▸ Items from a data source:
+===+

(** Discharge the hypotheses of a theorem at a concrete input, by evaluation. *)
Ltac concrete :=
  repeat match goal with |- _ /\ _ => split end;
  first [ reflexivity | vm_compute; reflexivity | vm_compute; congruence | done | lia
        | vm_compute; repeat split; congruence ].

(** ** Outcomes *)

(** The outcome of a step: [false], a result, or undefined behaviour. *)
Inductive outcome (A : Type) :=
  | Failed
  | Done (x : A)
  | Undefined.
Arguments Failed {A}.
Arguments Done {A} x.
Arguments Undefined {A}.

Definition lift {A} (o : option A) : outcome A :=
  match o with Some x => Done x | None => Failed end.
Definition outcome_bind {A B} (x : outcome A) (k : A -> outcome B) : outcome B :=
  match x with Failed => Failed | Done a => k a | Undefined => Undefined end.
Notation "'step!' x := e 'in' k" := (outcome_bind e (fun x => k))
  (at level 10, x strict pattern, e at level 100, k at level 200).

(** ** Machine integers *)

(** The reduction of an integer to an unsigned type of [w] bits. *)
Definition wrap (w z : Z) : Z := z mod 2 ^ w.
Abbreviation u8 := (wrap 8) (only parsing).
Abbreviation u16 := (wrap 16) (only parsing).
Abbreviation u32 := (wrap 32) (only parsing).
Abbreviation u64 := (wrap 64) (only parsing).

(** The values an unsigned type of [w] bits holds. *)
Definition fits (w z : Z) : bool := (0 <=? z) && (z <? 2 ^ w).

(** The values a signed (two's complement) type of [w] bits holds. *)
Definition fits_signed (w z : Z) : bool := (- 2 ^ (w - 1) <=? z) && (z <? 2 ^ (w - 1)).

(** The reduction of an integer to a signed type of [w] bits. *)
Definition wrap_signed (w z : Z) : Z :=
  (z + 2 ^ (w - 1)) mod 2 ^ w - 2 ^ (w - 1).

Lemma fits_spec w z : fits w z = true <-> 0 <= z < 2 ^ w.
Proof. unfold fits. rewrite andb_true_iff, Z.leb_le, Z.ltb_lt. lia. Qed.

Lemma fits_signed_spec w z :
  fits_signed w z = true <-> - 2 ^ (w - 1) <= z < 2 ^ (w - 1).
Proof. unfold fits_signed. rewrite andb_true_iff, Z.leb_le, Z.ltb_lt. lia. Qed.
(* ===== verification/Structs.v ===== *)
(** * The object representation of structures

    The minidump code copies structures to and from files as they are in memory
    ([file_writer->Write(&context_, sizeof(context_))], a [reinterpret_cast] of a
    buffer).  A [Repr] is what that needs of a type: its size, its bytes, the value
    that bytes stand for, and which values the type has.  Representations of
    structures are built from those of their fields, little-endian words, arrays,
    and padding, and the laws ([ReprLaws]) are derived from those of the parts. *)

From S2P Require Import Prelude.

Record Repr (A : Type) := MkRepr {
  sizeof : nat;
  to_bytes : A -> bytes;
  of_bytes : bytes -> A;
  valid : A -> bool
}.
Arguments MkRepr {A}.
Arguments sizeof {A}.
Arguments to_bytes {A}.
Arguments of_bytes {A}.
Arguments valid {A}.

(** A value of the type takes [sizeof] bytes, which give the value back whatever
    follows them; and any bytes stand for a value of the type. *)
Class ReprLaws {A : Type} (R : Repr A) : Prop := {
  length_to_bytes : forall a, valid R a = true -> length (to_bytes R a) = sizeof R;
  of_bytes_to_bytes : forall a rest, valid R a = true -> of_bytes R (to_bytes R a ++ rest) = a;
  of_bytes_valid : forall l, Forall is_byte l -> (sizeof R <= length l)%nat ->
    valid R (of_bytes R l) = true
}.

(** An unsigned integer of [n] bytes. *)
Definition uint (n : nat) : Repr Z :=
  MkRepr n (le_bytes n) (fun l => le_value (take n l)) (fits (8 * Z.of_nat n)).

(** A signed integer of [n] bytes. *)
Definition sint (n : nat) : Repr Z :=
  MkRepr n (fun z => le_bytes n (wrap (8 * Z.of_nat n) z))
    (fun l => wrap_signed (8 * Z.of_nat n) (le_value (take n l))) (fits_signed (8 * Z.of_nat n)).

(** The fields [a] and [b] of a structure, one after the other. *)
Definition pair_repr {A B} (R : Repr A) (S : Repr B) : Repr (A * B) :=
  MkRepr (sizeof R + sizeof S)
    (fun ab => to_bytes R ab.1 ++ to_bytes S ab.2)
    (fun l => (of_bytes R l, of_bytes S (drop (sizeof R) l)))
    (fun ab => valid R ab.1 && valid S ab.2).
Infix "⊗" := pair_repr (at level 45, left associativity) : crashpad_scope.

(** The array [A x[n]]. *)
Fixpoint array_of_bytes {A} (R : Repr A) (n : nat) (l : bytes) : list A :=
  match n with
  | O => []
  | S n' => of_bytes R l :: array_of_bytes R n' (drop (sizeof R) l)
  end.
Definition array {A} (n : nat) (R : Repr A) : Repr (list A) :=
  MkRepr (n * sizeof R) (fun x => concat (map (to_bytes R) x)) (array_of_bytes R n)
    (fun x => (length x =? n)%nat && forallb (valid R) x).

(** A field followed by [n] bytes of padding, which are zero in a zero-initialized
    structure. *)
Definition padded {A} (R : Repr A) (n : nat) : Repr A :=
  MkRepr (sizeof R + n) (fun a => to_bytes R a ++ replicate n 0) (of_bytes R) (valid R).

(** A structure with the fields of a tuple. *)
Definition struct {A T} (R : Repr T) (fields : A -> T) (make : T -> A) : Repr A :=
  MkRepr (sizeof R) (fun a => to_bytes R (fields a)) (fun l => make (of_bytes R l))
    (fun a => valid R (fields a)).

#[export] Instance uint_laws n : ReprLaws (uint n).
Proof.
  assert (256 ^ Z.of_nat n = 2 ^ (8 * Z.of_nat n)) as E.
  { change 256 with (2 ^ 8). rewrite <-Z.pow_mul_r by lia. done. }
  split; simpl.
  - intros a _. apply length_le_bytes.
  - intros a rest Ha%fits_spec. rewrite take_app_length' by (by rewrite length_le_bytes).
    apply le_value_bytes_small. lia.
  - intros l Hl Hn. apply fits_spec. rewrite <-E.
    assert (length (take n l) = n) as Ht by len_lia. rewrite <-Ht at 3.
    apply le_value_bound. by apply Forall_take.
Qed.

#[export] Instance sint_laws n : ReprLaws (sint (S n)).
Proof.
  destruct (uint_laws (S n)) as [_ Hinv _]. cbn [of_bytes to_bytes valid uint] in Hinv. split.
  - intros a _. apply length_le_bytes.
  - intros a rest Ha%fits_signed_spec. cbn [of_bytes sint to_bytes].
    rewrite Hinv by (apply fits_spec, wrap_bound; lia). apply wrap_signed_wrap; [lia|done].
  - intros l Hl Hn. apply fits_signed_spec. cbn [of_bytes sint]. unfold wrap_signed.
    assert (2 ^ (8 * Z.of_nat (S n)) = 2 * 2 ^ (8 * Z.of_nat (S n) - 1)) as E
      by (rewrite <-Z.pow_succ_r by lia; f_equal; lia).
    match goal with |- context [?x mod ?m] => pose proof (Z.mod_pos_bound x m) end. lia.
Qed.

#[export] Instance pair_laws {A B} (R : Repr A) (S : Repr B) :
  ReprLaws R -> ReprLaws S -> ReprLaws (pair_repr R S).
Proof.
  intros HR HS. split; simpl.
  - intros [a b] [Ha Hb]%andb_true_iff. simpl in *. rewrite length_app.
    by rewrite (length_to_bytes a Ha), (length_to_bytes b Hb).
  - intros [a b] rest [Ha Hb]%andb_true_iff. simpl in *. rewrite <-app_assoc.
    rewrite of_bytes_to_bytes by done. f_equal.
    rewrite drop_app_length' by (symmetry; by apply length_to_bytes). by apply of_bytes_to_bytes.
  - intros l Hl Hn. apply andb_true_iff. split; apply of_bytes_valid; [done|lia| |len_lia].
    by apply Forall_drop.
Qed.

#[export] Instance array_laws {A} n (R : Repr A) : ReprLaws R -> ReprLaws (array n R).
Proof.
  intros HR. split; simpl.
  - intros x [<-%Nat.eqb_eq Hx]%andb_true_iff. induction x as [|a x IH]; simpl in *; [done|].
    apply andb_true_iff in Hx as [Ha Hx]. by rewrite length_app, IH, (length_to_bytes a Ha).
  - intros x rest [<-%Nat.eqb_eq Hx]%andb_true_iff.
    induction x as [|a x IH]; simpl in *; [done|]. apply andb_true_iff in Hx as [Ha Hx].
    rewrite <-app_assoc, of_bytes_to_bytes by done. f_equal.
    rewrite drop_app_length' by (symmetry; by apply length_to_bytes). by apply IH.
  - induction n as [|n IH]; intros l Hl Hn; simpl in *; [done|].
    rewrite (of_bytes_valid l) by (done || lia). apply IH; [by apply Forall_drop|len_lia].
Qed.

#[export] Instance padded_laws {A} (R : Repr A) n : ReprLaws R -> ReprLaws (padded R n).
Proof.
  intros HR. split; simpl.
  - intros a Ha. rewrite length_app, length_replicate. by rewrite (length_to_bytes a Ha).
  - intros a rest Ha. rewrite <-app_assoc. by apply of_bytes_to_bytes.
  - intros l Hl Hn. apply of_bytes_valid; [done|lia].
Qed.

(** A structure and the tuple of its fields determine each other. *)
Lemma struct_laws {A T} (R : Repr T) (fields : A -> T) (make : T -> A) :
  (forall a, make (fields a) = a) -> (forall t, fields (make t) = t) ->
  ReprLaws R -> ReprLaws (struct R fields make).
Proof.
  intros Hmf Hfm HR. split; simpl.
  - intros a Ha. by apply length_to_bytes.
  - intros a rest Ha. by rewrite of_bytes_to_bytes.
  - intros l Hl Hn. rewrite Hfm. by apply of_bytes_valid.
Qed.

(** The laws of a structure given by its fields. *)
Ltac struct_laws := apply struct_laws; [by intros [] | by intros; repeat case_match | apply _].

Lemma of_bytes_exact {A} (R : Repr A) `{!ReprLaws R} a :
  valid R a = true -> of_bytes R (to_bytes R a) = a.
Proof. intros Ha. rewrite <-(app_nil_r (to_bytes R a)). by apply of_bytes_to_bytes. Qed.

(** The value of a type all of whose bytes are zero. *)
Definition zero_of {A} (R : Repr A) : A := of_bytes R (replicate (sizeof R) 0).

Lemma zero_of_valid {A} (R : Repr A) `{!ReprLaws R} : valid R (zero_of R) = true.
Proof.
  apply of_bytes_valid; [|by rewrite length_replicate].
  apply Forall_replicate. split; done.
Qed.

+===+

▸ What is being asked: The lines above that hold "those" are the result; show every one of them.

▸ Result for this exercise:
    structures are built from those of their fields, little-endian words, arrays,
    and padding, and the laws ([ReprLaws]) are derived from those of the parts. *)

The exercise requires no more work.